* _ASSIGNED TASK_
Below you will find a set of lines. Repeat them all exactly.

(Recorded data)
(* ===== verification/AgentProps.v ===== *)
(** * What the agent's state machine promises

    Theorems on [AgentFsm.handle]: the books of tool calls and results over every reachable state, what
    may run a tool or a command, that a turn whose tools have all reported goes back to the server, and
    two places where the machine does not do what it means to. *)
From S2P Require Import Prelude Text Filter Json History AiTools Permissions Conversation AgentFsm.
Import ToolLemmas.

Section props.
Context `{Json, ToolLib}.
Context (cwd : option string).

(** C9: In every reachable state of the agent the tool ids are distinct, the log has held exactly one
    result for a tool that is resolved and none for one that is not, and no event that the driver and
    the server can produce makes [handle] panic. *)
Theorem agent_invariant w :
  reach cwd w →
  NoDup (tr_id <$> tools (ctx (w_fsm w))) ∧
  (∀ id t, ToolManager.get (tools (ctx (w_fsm w))) id = Some t →
     count_results id (w_log w) = if is_resolved t then 1%nat else 0%nat) ∧
  (∀ e, env_ok w e → is_Some (handle cwd (w_fsm w) e)).
Proof.
  intros [Hnd Hans Hview Htim]%reach_ok. split_and!; [done|done|]. intros e (Ht & _ & _).
  destruct (handle cwd (w_fsm w) e) as [r|] eqn:Hh; [by exists r|].
  apply handle_panics in Hh as [[_ Hv]|(tid & id & t & He & Hg & Hk)]; [lia|].
  destruct (Htim tid id (Ht tid id He)) as (t' & Hg' & Hk'). congruence.
Qed.

(** A step of a turn neither leaves the program nor asks for a confirmation. *)
Definition stays (x : Effect) : Prop := match x with ExitApp _ => False | _ => True end.

Definition calm (r : AgentFsm * list Effect) : Prop :=
  Forall stays r.2 ∧ ∀ p, state r.1 ≠ Idle (Some p).

Lemma check_turn_completion_calm f : (∀ p, state f ≠ Idle (Some p)) → calm (check_turn_completion f).
Proof.
  intros Hf. assert (calm (f, [])) as Hc by by split. unfold check_turn_completion.
  destruct (state f) as [|[| |]|]; try done. destruct (ToolManager.all_resolved _ _); [|done].
  destruct (current_turn_tool_ids (ctx f)); split; cbn; repeat constructor; done.
Qed.

Lemma begin_execution_calm f id t : (∀ p, state f ≠ Idle (Some p)) → calm (begin_execution f id t).
Proof.
  intros Hf. unfold begin_execution, emit_execute_tool. destruct (tr_tool t); split; cbn; repeat constructor; done.
Qed.

Lemma permission_resolved_calm f id r : (∀ p, state f ≠ Idle (Some p)) → calm (handle_permission_resolved f id r).
Proof.
  intros Hf. unfold handle_permission_resolved. destruct (unresolved _ _) as [t|]; [|by split].
  destruct r; [by apply begin_execution_calm|by apply check_turn_completion_calm|by split|by apply begin_execution_calm].
Qed.

Lemma permission_choice_calm f id ch : (∀ p, state f ≠ Idle (Some p)) → calm (handle_permission_choice cwd f id ch).
Proof.
  intros Hf. unfold handle_permission_choice. destruct (unresolved _ _) as [t|]; [|by split].
  pose proof (begin_execution_calm f id t Hf) as [He Hs]. destruct (begin_execution f id t) as [f' eff]; cbn [fst snd] in *.
  destruct ch; [done| | | |by apply check_turn_completion_calm]; (split; [|done]); cbn [snd]; apply Forall_app; (split; [done|]).
  - destruct (resolved_file_path _ _); by repeat constructor.
  - by repeat constructor.
  - by repeat constructor.
Qed.

Lemma tool_call_calm id name input f :
  (∀ p, state f ≠ Idle (Some p)) → calm (handle_stream_tool_call id name input f).
Proof.
  intros Hf. unfold handle_stream_tool_call. destruct (try_from name input) as [tool|err]; [|by split].
  destruct (_ ≫= _); [by split|]. split; cbn.
  - apply Forall_app. split; [by destruct tool; repeat constructor|by repeat constructor].
  - intros p. specialize (Hf p). by destruct (state f) as [|[| |]|].
Qed.

Lemma cancel_tools_stay ids acc : Forall stays acc.2 → Forall stays (foldl cancel_tool acc ids).2.
Proof.
  revert acc. induction ids as [|id ids IH]; intros [c eff] Hs; [done|]. cbn [foldl]. apply IH. cbn.
  apply Forall_app. split; [done|]. destruct (ToolManager.get _ _); [case_decide|]; by repeat constructor.
Qed.

Lemma cancel_turn_calm stream c : calm (cancel_turn stream c).
Proof.
  unfold cancel_turn. set (eff := match stream with Done => _ | _ => _ end).
  pose proof (cancel_tools_stay (ToolManager.pending_ids (tools c)) (c, eff)) as Hs. destruct (foldl _ _ _) as [c' eff'].
  split; [|done]. cbn. apply Forall_app. split; [|by repeat constructor]. apply Hs. unfold eff. destruct stream; by repeat constructor.
Qed.

Lemma timeout_calm f tid id r :
  (∀ p, state f ≠ Idle (Some p)) → handle_tool_execution_timeout f tid id = Some r → calm r.
Proof.
  intros Hf. unfold handle_tool_execution_timeout. destruct (_ !! tid); [|by intros [= <-]].
  destruct (unresolved _ id) as [t|]; [|by intros [= <-]]. destruct (tr_tool t); try done.
  intros [= <-]. split; [by repeat constructor|done].
Qed.

Lemma handle_turn_calm stream c e r : handle_turn cwd stream c e = Some (Some r) → calm r.
Proof.
  assert (∀ p, state (mk_fsm (Turn stream) c) ≠ Idle (Some p)) as Hf by done.
  assert (∀ ids, Forall stays (AbortTool <$> ids)) as Ha.
  { intros ids. apply Forall_fmap, Forall_true. done. }
  destruct e; cbn [handle_turn]; try discriminate;
    try (destruct stream; intros E; try discriminate; injection E as <-; (split; [|done]); cbn [snd]; (apply Ha || by repeat constructor));
    intros E; injection E as E; try subst r.
  - apply cancel_turn_calm.
  - by apply tool_call_calm.
  - by apply check_turn_completion_calm.
  - by apply permission_resolved_calm.
  - by apply permission_choice_calm.
  - unfold handle_tool_done. destruct (unresolved _ _); [|by split]. by apply check_turn_completion_calm.
  - by eapply timeout_calm.
Qed.

Lemma handle_any_calm f e : Forall stays (handle_any f e).2 ∧ state (handle_any f e).1 = state f.
Proof. destruct e; cbn; try case_decide; split; repeat constructor; done. Qed.

Lemma handle_idle_execute conf c e f' eff :
  handle_idle conf c e = Some (Some (f', eff)) →
  (∀ cmd, ExitApp (Execute cmd) ∈ eff → e = ExecuteCommand ∧
     match conf with
     | Some p => pc_command p = cmd
     | None => current_command c = Some cmd ∧ is_current_command_dangerous c = false
     end) ∧
  (∀ p, state f' = Idle (Some p) → conf = Some p ∨
     conf = None ∧ e = ExecuteCommand ∧ current_command c = Some (pc_command p) ∧ is_current_command_dangerous c = true).
Proof.
  destruct e; cbn [handle_idle fresh_timeout model_selected]; try discriminate.
  all: repeat match goal with
    | |- context [match ?x with _ => _ end = Some (Some _)] => destruct x eqn:?
    | |- context [new_session] => unfold new_session; case_decide
    end; try discriminate.
  all: intros Ei; injection Ei as <- <-; split; cbn; intros ? Hx; try destruct (current_command c); set_unfold; naive_solver.
Qed.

* _OUTPUT FOR THIS EXERCISE_
(* ===== verification/AgentProps.v ===== *)
(** * What the agent's state machine promises

    Theorems on [AgentFsm.handle]: the books of tool calls and results over every reachable state, what
    may run a tool or a command, that a turn whose tools have all reported goes back to the server, and
    two places where the machine does not do what it means to. *)
From S2P Require Import Prelude Text Filter Json History AiTools Permissions Conversation AgentFsm.
Import ToolLemmas.

Section props.
Context `{Json, ToolLib}.
Context (cwd : option string).

(** C9: In every reachable state of the agent the tool ids are distinct, the log has held exactly one
    result for a tool that is resolved and none for one that is not, and no event that the driver and
    the server can produce makes [handle] panic. *)
Theorem agent_invariant w :
  reach cwd w →
  NoDup (tr_id <$> tools (ctx (w_fsm w))) ∧
  (∀ id t, ToolManager.get (tools (ctx (w_fsm w))) id = Some t →
     count_results id (w_log w) = if is_resolved t then 1%nat else 0%nat) ∧
  (∀ e, env_ok w e → is_Some (handle cwd (w_fsm w) e)).
Proof.
  intros [Hnd Hans Hview Htim]%reach_ok. split_and!; [done|done|]. intros e (Ht & _ & _).
  destruct (handle cwd (w_fsm w) e) as [r|] eqn:Hh; [by exists r|].
  apply handle_panics in Hh as [[_ Hv]|(tid & id & t & He & Hg & Hk)]; [lia|].
  destruct (Htim tid id (Ht tid id He)) as (t' & Hg' & Hk'). congruence.
Qed.

(** A step of a turn neither leaves the program nor asks for a confirmation. *)
Definition stays (x : Effect) : Prop := match x with ExitApp _ => False | _ => True end.

Definition calm (r : AgentFsm * list Effect) : Prop :=
  Forall stays r.2 ∧ ∀ p, state r.1 ≠ Idle (Some p).

Lemma check_turn_completion_calm f : (∀ p, state f ≠ Idle (Some p)) → calm (check_turn_completion f).
Proof.
  intros Hf. assert (calm (f, [])) as Hc by by split. unfold check_turn_completion.
  destruct (state f) as [|[| |]|]; try done. destruct (ToolManager.all_resolved _ _); [|done].
  destruct (current_turn_tool_ids (ctx f)); split; cbn; repeat constructor; done.
Qed.

Lemma begin_execution_calm f id t : (∀ p, state f ≠ Idle (Some p)) → calm (begin_execution f id t).
Proof.
  intros Hf. unfold begin_execution, emit_execute_tool. destruct (tr_tool t); split; cbn; repeat constructor; done.
Qed.

Lemma permission_resolved_calm f id r : (∀ p, state f ≠ Idle (Some p)) → calm (handle_permission_resolved f id r).
Proof.
  intros Hf. unfold handle_permission_resolved. destruct (unresolved _ _) as [t|]; [|by split].
  destruct r; [by apply begin_execution_calm|by apply check_turn_completion_calm|by split|by apply begin_execution_calm].
Qed.

Lemma permission_choice_calm f id ch : (∀ p, state f ≠ Idle (Some p)) → calm (handle_permission_choice cwd f id ch).
Proof.
  intros Hf. unfold handle_permission_choice. destruct (unresolved _ _) as [t|]; [|by split].
  pose proof (begin_execution_calm f id t Hf) as [He Hs]. destruct (begin_execution f id t) as [f' eff]; cbn [fst snd] in *.
  destruct ch; [done| | | |by apply check_turn_completion_calm]; (split; [|done]); cbn [snd]; apply Forall_app; (split; [done|]).
  - destruct (resolved_file_path _ _); by repeat constructor.
  - by repeat constructor.
  - by repeat constructor.
Qed.

Lemma tool_call_calm id name input f :
  (∀ p, state f ≠ Idle (Some p)) → calm (handle_stream_tool_call id name input f).
Proof.
  intros Hf. unfold handle_stream_tool_call. destruct (try_from name input) as [tool|err]; [|by split].
  destruct (_ ≫= _); [by split|]. split; cbn.
  - apply Forall_app. split; [by destruct tool; repeat constructor|by repeat constructor].
  - intros p. specialize (Hf p). by destruct (state f) as [|[| |]|].
Qed.

Lemma cancel_tools_stay ids acc : Forall stays acc.2 → Forall stays (foldl cancel_tool acc ids).2.
Proof.
  revert acc. induction ids as [|id ids IH]; intros [c eff] Hs; [done|]. cbn [foldl]. apply IH. cbn.
  apply Forall_app. split; [done|]. destruct (ToolManager.get _ _); [case_decide|]; by repeat constructor.
Qed.

Lemma cancel_turn_calm stream c : calm (cancel_turn stream c).
Proof.
  unfold cancel_turn. set (eff := match stream with Done => _ | _ => _ end).
  pose proof (cancel_tools_stay (ToolManager.pending_ids (tools c)) (c, eff)) as Hs. destruct (foldl _ _ _) as [c' eff'].
  split; [|done]. cbn. apply Forall_app. split; [|by repeat constructor]. apply Hs. unfold eff. destruct stream; by repeat constructor.
Qed.

Lemma timeout_calm f tid id r :
  (∀ p, state f ≠ Idle (Some p)) → handle_tool_execution_timeout f tid id = Some r → calm r.
Proof.
  intros Hf. unfold handle_tool_execution_timeout. destruct (_ !! tid); [|by intros [= <-]].
  destruct (unresolved _ id) as [t|]; [|by intros [= <-]]. destruct (tr_tool t); try done.
  intros [= <-]. split; [by repeat constructor|done].
Qed.

Lemma handle_turn_calm stream c e r : handle_turn cwd stream c e = Some (Some r) → calm r.
Proof.
  assert (∀ p, state (mk_fsm (Turn stream) c) ≠ Idle (Some p)) as Hf by done.
  assert (∀ ids, Forall stays (AbortTool <$> ids)) as Ha.
  { intros ids. apply Forall_fmap, Forall_true. done. }
  destruct e; cbn [handle_turn]; try discriminate;
    try (destruct stream; intros E; try discriminate; injection E as <-; (split; [|done]); cbn [snd]; (apply Ha || by repeat constructor));
    intros E; injection E as E; try subst r.
  - apply cancel_turn_calm.
  - by apply tool_call_calm.
  - by apply check_turn_completion_calm.
  - by apply permission_resolved_calm.
  - by apply permission_choice_calm.
  - unfold handle_tool_done. destruct (unresolved _ _); [|by split]. by apply check_turn_completion_calm.
  - by eapply timeout_calm.
Qed.

Lemma handle_any_calm f e : Forall stays (handle_any f e).2 ∧ state (handle_any f e).1 = state f.
Proof. destruct e; cbn; try case_decide; split; repeat constructor; done. Qed.

Lemma handle_idle_execute conf c e f' eff :
  handle_idle conf c e = Some (Some (f', eff)) →
  (∀ cmd, ExitApp (Execute cmd) ∈ eff → e = ExecuteCommand ∧
     match conf with
     | Some p => pc_command p = cmd
     | None => current_command c = Some cmd ∧ is_current_command_dangerous c = false
     end) ∧
  (∀ p, state f' = Idle (Some p) → conf = Some p ∨
     conf = None ∧ e = ExecuteCommand ∧ current_command c = Some (pc_command p) ∧ is_current_command_dangerous c = true).
Proof.
  destruct e; cbn [handle_idle fresh_timeout model_selected]; try discriminate.
  all: repeat match goal with
    | |- context [match ?x with _ => _ end = Some (Some _)] => destruct x eqn:?
    | |- context [new_session] => unfold new_session; case_decide
    end; try discriminate.
  all: intros Ei; injection Ei as <- <-; split; cbn; intros ? Hx; try destruct (current_command c); set_unfold; naive_solver.
Qed.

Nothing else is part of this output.